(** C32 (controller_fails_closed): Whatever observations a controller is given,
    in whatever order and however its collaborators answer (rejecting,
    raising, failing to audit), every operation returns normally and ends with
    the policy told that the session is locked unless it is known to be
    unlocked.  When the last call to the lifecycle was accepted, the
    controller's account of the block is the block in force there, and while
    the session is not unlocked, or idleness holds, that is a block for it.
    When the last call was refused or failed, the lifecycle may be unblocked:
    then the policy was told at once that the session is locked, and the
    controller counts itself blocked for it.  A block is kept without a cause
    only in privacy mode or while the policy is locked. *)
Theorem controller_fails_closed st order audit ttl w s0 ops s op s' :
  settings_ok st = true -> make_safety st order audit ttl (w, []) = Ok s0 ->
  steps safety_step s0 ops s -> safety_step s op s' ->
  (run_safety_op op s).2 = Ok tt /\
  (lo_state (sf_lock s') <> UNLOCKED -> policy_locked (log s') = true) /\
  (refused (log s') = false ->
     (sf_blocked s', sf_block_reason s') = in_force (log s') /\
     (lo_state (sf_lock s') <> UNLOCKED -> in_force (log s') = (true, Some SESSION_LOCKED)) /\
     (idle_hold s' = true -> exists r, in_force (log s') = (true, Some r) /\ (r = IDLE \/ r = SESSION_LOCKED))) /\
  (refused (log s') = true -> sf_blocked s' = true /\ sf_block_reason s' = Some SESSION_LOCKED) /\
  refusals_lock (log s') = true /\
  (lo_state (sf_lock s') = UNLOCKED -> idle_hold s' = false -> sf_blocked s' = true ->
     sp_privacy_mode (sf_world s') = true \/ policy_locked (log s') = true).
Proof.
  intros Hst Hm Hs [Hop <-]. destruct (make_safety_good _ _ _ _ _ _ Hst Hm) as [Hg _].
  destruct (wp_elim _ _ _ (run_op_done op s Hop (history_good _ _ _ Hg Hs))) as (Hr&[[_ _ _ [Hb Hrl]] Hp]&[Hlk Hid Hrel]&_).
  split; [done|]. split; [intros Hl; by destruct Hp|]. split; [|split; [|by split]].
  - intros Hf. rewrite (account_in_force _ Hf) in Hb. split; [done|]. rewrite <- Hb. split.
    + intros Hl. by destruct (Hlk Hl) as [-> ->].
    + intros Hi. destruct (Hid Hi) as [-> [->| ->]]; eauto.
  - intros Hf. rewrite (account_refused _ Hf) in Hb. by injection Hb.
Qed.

--*--

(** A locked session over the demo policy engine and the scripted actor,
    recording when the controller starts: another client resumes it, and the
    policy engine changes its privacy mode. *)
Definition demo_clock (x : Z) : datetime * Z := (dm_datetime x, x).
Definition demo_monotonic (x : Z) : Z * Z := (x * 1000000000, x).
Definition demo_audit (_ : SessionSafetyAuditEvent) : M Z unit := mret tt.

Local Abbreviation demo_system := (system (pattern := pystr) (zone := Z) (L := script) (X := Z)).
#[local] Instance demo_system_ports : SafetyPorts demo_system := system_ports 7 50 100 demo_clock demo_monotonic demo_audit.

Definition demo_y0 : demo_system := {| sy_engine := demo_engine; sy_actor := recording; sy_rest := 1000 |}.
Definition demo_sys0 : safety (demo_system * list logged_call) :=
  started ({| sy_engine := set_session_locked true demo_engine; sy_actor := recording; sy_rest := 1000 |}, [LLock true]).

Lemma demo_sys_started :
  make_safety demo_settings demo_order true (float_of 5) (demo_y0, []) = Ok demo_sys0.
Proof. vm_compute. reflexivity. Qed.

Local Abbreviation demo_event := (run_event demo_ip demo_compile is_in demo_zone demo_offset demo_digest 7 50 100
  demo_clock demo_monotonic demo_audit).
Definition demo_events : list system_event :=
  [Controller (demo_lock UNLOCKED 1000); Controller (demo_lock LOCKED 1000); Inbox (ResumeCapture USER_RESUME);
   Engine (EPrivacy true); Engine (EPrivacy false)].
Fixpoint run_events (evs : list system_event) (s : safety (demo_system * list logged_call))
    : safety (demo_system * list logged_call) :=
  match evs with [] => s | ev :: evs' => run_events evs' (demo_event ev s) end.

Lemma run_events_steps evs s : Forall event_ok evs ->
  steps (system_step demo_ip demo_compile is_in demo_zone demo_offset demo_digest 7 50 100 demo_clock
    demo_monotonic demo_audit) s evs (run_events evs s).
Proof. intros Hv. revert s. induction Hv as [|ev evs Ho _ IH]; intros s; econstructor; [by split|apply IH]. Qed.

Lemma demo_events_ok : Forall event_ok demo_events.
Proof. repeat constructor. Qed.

--*--

The reply should consist solely of the lines above from the one that has "settings_ok st = true" through the one that has "destruct (wp_elim _", reproduced exactly.

  settings_ok st = true -> make_safety st order audit ttl (w, []) = Ok s0 ->
  steps safety_step s0 ops s -> safety_step s op s' ->
  (run_safety_op op s).2 = Ok tt /\
  (lo_state (sf_lock s') <> UNLOCKED -> policy_locked (log s') = true) /\
  (refused (log s') = false ->
     (sf_blocked s', sf_block_reason s') = in_force (log s') /\
     (lo_state (sf_lock s') <> UNLOCKED -> in_force (log s') = (true, Some SESSION_LOCKED)) /\
     (idle_hold s' = true -> exists r, in_force (log s') = (true, Some r) /\ (r = IDLE \/ r = SESSION_LOCKED))) /\
  (refused (log s') = true -> sf_blocked s' = true /\ sf_block_reason s' = Some SESSION_LOCKED) /\
  refusals_lock (log s') = true /\
  (lo_state (sf_lock s') = UNLOCKED -> idle_hold s' = false -> sf_blocked s' = true ->
     sp_privacy_mode (sf_world s') = true \/ policy_locked (log s') = true).
Proof.
  intros Hst Hm Hs [Hop <-]. destruct (make_safety_good _ _ _ _ _ _ Hst Hm) as [Hg _].
  destruct (wp_elim _ _ _ (run_op_done op s Hop (history_good _ _ _ Hg Hs))) as (Hr&[[_ _ _ [Hb Hrl]] Hp]&[Hlk Hid Hrel]&_).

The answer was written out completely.